_Exercise aim_
Would you restate word for word the lines of the listing, beginning at the first and ending with the line that holds "otherwise, so 0"?

* * * * *

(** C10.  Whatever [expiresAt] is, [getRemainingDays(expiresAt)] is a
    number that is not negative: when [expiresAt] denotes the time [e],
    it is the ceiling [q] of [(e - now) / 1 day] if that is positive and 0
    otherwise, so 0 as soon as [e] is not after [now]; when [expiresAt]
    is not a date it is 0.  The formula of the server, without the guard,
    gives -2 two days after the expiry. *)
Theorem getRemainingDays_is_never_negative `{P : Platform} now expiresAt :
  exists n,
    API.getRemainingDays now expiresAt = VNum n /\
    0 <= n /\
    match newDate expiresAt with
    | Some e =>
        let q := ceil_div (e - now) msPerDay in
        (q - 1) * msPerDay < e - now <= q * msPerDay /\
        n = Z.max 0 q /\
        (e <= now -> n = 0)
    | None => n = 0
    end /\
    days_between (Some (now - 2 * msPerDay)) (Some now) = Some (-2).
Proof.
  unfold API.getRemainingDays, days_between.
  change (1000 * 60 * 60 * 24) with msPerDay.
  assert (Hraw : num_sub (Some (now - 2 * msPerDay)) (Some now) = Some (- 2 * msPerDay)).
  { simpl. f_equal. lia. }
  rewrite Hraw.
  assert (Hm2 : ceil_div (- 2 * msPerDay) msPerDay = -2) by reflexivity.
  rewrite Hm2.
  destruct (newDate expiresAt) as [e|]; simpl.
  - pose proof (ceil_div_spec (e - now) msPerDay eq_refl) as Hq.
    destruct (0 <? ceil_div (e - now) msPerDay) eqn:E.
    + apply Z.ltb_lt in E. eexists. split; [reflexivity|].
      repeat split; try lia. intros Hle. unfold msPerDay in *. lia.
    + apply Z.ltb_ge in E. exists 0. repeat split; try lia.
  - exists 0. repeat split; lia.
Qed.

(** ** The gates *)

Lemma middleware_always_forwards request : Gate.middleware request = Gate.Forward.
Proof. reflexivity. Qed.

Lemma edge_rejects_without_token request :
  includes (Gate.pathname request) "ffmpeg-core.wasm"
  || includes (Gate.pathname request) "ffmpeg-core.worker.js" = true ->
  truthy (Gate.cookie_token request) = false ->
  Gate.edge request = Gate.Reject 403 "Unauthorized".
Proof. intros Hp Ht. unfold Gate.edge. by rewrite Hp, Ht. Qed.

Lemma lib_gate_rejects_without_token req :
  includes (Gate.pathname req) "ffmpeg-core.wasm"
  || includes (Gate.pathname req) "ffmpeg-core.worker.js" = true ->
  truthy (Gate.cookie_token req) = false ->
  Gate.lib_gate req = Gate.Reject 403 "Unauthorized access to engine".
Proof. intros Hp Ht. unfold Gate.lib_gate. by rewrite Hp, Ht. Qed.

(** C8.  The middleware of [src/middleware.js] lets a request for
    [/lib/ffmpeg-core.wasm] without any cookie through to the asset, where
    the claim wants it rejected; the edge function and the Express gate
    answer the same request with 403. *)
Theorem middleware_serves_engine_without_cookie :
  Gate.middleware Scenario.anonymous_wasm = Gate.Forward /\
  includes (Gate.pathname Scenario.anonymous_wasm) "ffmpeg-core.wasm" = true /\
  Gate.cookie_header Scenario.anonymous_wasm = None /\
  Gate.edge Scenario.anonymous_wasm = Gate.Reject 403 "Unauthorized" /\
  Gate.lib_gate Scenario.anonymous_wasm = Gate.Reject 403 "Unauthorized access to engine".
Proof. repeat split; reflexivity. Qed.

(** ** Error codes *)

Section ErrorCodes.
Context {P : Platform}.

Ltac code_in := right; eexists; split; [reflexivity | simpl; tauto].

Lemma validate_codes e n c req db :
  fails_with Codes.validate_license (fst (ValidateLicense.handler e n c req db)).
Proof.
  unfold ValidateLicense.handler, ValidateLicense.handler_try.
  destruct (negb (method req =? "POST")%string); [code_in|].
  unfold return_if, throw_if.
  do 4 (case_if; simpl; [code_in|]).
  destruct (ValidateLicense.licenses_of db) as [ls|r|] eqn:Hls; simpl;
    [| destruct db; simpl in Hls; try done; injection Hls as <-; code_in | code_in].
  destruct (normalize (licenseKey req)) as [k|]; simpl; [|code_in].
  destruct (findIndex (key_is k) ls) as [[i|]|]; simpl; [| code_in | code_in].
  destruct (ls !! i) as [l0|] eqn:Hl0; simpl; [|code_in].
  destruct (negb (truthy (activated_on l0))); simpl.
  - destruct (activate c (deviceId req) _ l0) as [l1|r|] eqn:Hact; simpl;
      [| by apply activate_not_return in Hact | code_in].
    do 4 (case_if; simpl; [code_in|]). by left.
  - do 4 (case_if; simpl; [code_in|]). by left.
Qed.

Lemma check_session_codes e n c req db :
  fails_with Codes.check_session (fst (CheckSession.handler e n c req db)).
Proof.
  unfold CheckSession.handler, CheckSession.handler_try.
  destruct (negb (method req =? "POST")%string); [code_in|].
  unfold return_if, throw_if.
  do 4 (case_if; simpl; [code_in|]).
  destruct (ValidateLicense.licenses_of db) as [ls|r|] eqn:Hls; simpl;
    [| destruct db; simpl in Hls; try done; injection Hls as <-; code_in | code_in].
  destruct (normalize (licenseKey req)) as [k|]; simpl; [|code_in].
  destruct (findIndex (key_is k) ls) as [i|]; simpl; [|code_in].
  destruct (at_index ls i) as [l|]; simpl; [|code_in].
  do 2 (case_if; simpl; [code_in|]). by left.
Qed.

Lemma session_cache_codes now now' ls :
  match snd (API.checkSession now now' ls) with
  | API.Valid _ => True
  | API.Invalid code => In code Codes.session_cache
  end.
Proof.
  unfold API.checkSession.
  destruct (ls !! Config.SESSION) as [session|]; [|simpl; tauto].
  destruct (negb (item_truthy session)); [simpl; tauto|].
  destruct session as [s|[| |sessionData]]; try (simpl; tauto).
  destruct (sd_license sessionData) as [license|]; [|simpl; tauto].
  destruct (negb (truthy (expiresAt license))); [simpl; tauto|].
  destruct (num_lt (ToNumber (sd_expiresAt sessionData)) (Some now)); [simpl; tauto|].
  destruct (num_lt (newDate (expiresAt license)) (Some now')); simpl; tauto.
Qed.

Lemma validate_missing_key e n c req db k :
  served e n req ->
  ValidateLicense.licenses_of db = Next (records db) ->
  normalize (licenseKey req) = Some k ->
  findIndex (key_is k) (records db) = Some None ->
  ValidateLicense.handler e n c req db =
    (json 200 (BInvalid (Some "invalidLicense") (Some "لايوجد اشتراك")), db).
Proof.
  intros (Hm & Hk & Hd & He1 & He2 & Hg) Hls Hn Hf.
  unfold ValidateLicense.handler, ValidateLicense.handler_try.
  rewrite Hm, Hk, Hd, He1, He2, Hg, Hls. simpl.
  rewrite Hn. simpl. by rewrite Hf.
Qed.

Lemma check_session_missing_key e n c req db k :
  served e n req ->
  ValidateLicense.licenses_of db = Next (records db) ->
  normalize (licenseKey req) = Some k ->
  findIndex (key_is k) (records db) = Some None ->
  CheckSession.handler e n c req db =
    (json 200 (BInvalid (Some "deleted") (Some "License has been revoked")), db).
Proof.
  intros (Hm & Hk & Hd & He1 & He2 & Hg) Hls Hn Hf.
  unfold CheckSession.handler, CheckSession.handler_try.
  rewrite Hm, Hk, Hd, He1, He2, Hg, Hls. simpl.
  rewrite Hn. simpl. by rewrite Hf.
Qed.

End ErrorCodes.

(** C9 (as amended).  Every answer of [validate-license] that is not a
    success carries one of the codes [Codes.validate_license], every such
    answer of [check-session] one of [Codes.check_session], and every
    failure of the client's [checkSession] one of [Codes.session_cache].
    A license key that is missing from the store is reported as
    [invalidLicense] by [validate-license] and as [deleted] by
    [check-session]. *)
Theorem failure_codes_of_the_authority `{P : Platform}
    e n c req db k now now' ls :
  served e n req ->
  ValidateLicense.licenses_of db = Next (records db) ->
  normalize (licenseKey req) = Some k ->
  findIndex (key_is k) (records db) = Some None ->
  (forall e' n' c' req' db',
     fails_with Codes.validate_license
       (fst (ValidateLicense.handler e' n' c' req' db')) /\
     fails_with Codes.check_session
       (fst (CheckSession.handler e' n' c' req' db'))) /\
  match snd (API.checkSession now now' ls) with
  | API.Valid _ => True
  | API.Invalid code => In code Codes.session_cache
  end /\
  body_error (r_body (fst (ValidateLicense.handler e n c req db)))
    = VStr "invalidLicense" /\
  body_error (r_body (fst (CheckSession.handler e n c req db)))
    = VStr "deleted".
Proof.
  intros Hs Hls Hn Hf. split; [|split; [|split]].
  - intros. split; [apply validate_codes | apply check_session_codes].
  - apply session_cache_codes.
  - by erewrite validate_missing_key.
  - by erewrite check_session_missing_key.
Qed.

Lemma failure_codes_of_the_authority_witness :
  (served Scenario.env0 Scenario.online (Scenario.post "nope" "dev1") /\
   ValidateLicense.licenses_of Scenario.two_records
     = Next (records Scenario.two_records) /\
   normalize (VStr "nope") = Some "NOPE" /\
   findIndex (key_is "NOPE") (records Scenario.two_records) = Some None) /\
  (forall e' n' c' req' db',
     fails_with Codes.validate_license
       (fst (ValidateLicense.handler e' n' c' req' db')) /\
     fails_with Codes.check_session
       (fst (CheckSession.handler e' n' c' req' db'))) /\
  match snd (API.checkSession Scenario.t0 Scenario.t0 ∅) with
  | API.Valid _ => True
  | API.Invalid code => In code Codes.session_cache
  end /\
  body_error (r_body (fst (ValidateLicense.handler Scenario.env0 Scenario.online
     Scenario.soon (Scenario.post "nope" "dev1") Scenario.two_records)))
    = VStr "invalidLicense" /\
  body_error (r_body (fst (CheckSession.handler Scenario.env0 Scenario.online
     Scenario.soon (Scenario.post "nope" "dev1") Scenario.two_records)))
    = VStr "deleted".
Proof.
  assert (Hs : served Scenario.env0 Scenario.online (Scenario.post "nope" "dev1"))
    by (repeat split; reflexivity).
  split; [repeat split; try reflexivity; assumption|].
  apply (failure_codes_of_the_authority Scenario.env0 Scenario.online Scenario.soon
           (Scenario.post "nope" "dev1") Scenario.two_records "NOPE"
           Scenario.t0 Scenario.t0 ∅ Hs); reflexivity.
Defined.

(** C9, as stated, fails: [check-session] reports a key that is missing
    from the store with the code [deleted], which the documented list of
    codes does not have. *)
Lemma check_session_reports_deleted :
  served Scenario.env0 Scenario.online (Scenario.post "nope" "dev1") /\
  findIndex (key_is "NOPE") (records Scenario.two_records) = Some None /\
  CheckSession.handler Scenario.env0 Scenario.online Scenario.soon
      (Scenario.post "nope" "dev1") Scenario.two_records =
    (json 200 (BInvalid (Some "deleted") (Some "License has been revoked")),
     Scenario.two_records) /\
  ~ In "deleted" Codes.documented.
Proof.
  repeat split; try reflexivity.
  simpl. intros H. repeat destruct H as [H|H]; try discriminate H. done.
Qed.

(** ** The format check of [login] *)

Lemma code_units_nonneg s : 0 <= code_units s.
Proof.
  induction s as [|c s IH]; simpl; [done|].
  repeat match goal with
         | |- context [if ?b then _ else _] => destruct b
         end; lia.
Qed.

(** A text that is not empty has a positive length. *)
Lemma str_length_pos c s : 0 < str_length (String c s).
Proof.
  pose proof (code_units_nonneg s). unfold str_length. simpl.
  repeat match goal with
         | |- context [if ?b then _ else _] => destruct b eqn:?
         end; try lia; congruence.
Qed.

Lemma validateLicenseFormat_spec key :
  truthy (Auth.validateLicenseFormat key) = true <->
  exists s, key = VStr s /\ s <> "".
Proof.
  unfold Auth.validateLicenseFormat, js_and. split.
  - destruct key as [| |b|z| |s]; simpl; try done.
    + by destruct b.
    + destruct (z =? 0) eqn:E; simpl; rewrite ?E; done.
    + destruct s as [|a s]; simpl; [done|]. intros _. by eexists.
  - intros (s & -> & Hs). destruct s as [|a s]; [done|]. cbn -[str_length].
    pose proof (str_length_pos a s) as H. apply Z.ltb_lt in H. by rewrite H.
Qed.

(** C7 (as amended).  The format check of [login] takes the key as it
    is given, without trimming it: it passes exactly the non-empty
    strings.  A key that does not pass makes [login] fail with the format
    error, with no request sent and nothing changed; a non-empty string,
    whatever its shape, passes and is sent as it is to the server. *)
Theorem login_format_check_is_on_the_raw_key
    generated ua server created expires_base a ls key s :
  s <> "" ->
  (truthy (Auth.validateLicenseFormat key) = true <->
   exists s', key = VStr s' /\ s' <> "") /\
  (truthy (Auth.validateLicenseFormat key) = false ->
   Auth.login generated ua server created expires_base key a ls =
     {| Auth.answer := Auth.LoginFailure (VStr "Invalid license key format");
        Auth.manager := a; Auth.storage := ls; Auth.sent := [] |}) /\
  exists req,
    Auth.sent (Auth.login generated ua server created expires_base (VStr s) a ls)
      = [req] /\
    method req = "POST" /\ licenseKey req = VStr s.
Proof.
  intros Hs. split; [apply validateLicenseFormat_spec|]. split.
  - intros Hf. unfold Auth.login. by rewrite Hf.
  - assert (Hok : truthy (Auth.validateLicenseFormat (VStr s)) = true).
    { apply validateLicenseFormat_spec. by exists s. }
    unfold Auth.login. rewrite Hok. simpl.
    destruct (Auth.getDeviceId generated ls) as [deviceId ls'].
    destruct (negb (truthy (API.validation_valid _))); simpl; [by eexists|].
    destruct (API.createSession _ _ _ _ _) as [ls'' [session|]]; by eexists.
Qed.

* * * * *

_Solution for this problem_
(** C10.  Whatever [expiresAt] is, [getRemainingDays(expiresAt)] is a
    number that is not negative: when [expiresAt] denotes the time [e],
    it is the ceiling [q] of [(e - now) / 1 day] if that is positive and 0
    otherwise, so 0 as soon as [e] is not after [now]; when [expiresAt]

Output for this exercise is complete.